Da eine alleinige Rötung kein sicheres Zeichen für eine akute Otitis media darstellt, sind mehrere Kriterien für die Diagnosestellung nötig. Erst bei Vorliegen aller drei Kriterien gilt die Diagnose als gesichert. Insbesondere im Säuglings- und Kleinkindalter ist die Diagnosestellung durch meist mangelnde Kooperation und erforderliche Fremdanamnese nicht immer ganz einfach. Zu diesen zählen:

  • akuter Beginn mit Fieber und Verschlechterung des Allgemeinzustands
  • Rötung des Trommelfells, Schmerzen, mattes/trübes Trommelfell
  • ein Erguss bzw. Flüssigkeitsspiegel bzw. Auftreten einer rezenten (innerhalb von 24 Stunden) Otorrhö mit Symptomlinderung im Anschluss

Therapie

Die akute Otitis media geht in der Regel mit sehr heftigen Ohrenschmerzen einher, weshalb eine unverzügliche analgetische Therapie erforderlich ist. Geeignete systemische Analgetika sind Ibuprofen, Paracetamol und Naproxen.

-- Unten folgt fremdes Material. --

(** * CareerCompass AI agent: the [/api/analyze-career] handler

    A shallow embedding of [ai-agent/main.py].  The handler fetches a user's
    financial profile from an upstream service, renders a prompt, sends it to
    a generative model, strips markdown fences from the answer, parses it as
    JSON and wraps the result in an envelope.

    Python values are modelled by the inductive type [json]; Python
    exceptions by the type [exn]; the handler runs in a small monad that
    records the outbound calls it makes and either returns a value or raises
    an exception.  The libraries the handler calls (httpx, json,
    google.generativeai, the interpreter's [str]) are not part of the
    repository: they are fields of the record [Runtime], over which every
    theorem is stated.

    A Python [str] is modelled by the Rocq string of its UTF-8 bytes.
    Searching and cutting by an ASCII marker are the same on bytes and on
    characters; iterating a [str] goes character by character ([chars]). *)

From Stdlib Require Import String Ascii List ZArith Bool Lia DecimalString.
Import ListNotations.
Open Scope list_scope.
Open Scope string_scope.

Set Warnings "-register-all".

(* ================================================================== *)
(** ** Python strings: [in], [find], [split] *)
(* ================================================================== *)

Module PyStr.

Fixpoint take (n : nat) (s : string) : string :=
  match n, s with
  | S n', String c s' => String c (take n' s')
  | _, _ => EmptyString
  end.

Fixpoint drop (n : nat) (s : string) : string :=
  match n, s with
  | S n', String _ s' => drop n' s'
  | _, _ => s
  end.

(** [s.find(sub)]: offset of the leftmost occurrence, [None] for -1. *)
Fixpoint find (sub s : string) : option nat :=
  if prefix sub s then Some 0
  else match s with
       | EmptyString => None
       | String _ s' => option_map S (find sub s')
       end.

(** [sub in s] *)
Definition contains (sub s : string) : bool :=
  match find sub s with Some _ => true | None => false end.

(** [s.split(sep)] for a non-empty [sep]: cut at the leftmost occurrence
    and go on after it.  Every cut removes at least one character, so
    [length s] rounds are enough. *)
Fixpoint split_fuel (fuel : nat) (sep s : string) : list string :=
  match fuel with
  | 0 => [s]
  | S fuel' =>
      match find sep s with
      | None => [s]
      | Some i => take i s :: split_fuel fuel' sep (drop (i + String.length sep) s)
      end
  end.

Definition split (sep s : string) : list string :=
  split_fuel (String.length s) sep s.

(** [sep.join(parts)] *)
Definition join (sep : string) (parts : list string) : string :=
  String.concat sep parts.

(** [s.endswith(c)] and [s.startswith(c)] for a character [c]. *)
Definition last_is (c : ascii) (s : string) : bool :=
  match get (String.length s - 1) s with
  | Some d => Ascii.eqb c d
  | None => false
  end.

Definition first_is (c : ascii) (s : string) : bool :=
  match s with
  | String d _ => Ascii.eqb c d
  | EmptyString => false
  end.

(** The text before the first [sub], or all of it: [s.split(sub)[0]]. *)
Fixpoint upto (sub s : string) : string :=
  if prefix sub s then EmptyString
  else match s with
       | EmptyString => EmptyString
       | String c s' => String c (upto sub s')
       end.

End PyStr.

(* ================================================================== *)
(** ** Python values and exceptions *)
(* ================================================================== *)

(** What [json.loads] produces: [None], [bool], [int], [float], [str],
    [list] and [dict] (keys in insertion order).  A float is carried by its
    [repr]; the model never computes with it. *)
Inductive json : Type :=
| JNull
| JBool (b : bool)
| JInt (n : Z)
| JFloat (repr : string)
| JStr (s : string)
| JList (items : list json)
| JDict (fields : list (string * json)).

(** The ways the interpreter refuses an operand the handler gives it. *)
Inductive type_error : Type :=
| BadSubscript (v : json) (key : string)   (* v[key] on a non-dict *)
| JoinNotIterable (v : json)               (* sep.join(v), v not iterable *)
| JoinItemNotStr (i : nat) (v : json).     (* sep.join(v), item i not a str *)

(** Subclasses of [Exception] that can reach the handler's [except]
    clauses.  [LibraryError] stands for whatever httpx or the model SDK
    raises (transport errors, API errors, ...), by class name and message. *)
Inductive exn : Type :=
| HTTPException (status : Z) (detail : string)
| JSONDecodeError (msg : string)
| KeyError (key : string)
| TypeError (cause : type_error)
| IndexError
| ValueError (msg : string)
| LibraryError (cls msg : string).

Definition Result (A : Type) : Type := (exn + A)%type.

Definition rbind {A B} (r : Result A) (k : A -> Result B) : Result B :=
  match r with
  | inl e => inl e
  | inr a => k a
  end.

Notation "x <-? r ;; k" := (rbind r (fun x => k))
  (at level 61, r at next level, right associativity).

(** Outbound calls, in the order they are made. *)
Inductive event : Type :=
| Get (url : string)
| GenerateContent (model prompt : string).

(** A handler run: the calls made, and a value or the exception raised. *)
Definition M (A : Type) : Type := (list event * Result A)%type.

Definition ret {A} (a : A) : M A := ([], inr a).
Definition raise {A} (e : exn) : M A := ([], inl e).
Definition lift {A} (r : Result A) : M A := ([], r).
Definition call {A} (ev : event) (r : Result A) : M A := ([ev], r).

Definition bind {A B} (m : M A) (k : A -> M B) : M B :=
  match m with
  | (log, inl e) => (log, inl e)
  | (log, inr a) => let (log', r) := k a in ((log ++ log')%list, r)
  end.

(** [try: m  except Exception as e: h e] *)
Definition try_except {A} (m : M A) (h : exn -> M A) : M A :=
  match m with
  | (log, inl e) => let (log', r) := h e in ((log ++ log')%list, r)
  | (log, inr a) => (log, inr a)
  end.

Notation "x <- m ;; k" := (bind m (fun x => k))
  (at level 61, m at next level, right associativity).

Definition calls {A} (m : M A) : list event := fst m.
Definition outcome {A} (m : M A) : Result A := snd m.

Definition is_generate (ev : event) : bool :=
  match ev with GenerateContent _ _ => true | Get _ => false end.

(** The generative model was called during the run. *)
Definition model_invoked {A} (m : M A) : bool := existsb is_generate (calls m).
(** With the default behavior and no wrap-around of [3 * p], the size
    [Grow] requests at the threshold of a table of [p] buckets is at least
    [p], unless [Grow] reports the overflow. *)
Lemma GrowSize_mono : Beh = JitHashTableBehavior -> forall p, 0 <= p -> 3 * p < 2 ^ 32 ->
  GrowSize (u32 (p * 3) / 4) < u32 (p * 3) / 4 \/ p <= GrowSize (u32 (p * 3) / 4).
Proof.
  intros HB p Hp Hb. unfold GrowSize. rewrite HB. simpl. unfold u32.
  rewrite (Z.mod_small (p * 3)) by lia.
  remember (p * 3 / 4) as c eqn:Ec.
  assert (Hc : 0 <= c * 3 < 2 ^ 32) by (Z.div_mod_to_equations; lia).
  rewrite (Z.mod_small (c * 3)) by lia.
  remember (c * 3 / 2) as g eqn:Eg.
  destruct (Z.ltb_spec (g * 4) (2 ^ 32)) as [Hg|Hg].
  - rewrite (Z.mod_small (g * 4)) by (Z.div_mod_to_equations; lia).
    destruct (Z.ltb_spec (g * 4 / 3) 7); right; Z.div_mod_to_equations; lia.
  - assert (Hq : (g * 4) mod 2 ^ 32 = g * 4 - 2 ^ 32).
    { rewrite Z.mod_eq by lia.
      assert (Hq : (g * 4) / 2 ^ 32 = 1) by (Z.div_mod_to_equations; lia). rewrite Hq. lia. }
    rewrite Hq. left.
    destruct (Z.ltb_spec ((g * 4 - 2 ^ 32) / 3) 7); Z.div_mod_to_equations; lia.
Qed.

Lemma Set_info : forall t k v kind r t', Set_ t k v kind = Ok (r, t') ->
  exists t1, CheckGrowth t = Ok t1 /\ m_tableSizeInfo t' = m_tableSizeInfo t1.
Proof.
  intros t k v kind r t' H. unfold Set_ in H.
  destruct (CheckGrowth t) as [t1| | |]; simpl in H; try discriminate.
  exists t1. split; [reflexivity|]. unfold assert_ in H.
  destruct (negb (prime (m_tableSizeInfo t1) =? 0)); simpl in H; try discriminate.
  destruct (GetIndexForKey t1 k) as [ix| | |]; simpl in H; try discriminate.
  destruct (read_bucket t1 ix) as [c| | |]; simpl in H; try discriminate.
  destruct (find_node k c).
  - destruct (is_Overwrite kind); simpl in H; try discriminate.
    injection H as _ <-. apply write_bucket_fields.
  - injection H as _ <-. simpl. apply write_bucket_fields.
Qed.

Lokale Analgetika werden nicht empfohlen. Die zusätzlich antiphlogistische Wirkung von Ibuprofen kann vorteilhaft sein. Bei gleichzeitigem Vorliegen einer Rhinitis kann die Gabe von abschwellenden Nasentropfen oder -sprays eine Symptomlinderung bringen. Seit mehreren Jahren wird bei gutem Allgemeinzustand der Kinder eine sofortige Gabe von Antibiotika nicht mehr empfohlen. Bei Kindern von einem halben Jahr bis zu zwei Jahren können die ersten 24 Stunden, bei Kindern ab zwei Jahren bis zu 48 Stunden zugewartet werden. Mittel der ersten Wahl ist Amoxicillin in einer Dosierung von 50 mg/kg KG/d in 2–3 Einzelgaben. Ausnahmen sind eine Therapie mit Amoxicillin im letzten Monat, eine eitrige Konjunktivitis oder eine vermutete Infektion mit β-laktamasepositivem Keim. Dann sollte die Therapie mit Amoxicillin und Clavulansäure erfolgen.

Als Alternative können Cefuroxim oder Clarithromycin gegeben werden. Die Dauer der Gabe ist abhängig von Alter und Schwere der Erkrankung. Je jünger, desto länger sollte die Gabe erfolgen (10 Tage bis zum 2. Lebensjahr). Topische Kortikosteroide zeigten einen therapeutischen Vorteil bei Vorliegen von adenoiden Vegetationen. Konservative Maßnahmen wie Valsalva-Manöver mit Otovent® Ballons können zusätzlich unterstützend wirken. Bei anhaltendem Erguss (über 3 Monate) sollte eine Operation (Parazentese/Paukendrainage) angedacht werden. Rechtzeitige Planung bei aktuell längeren OP-Wartezeiten sind zu bedenken. Bei gleichzeitigem Vorliegen von adenoiden Vegetationen kann eine Adenotomie indiziert sein.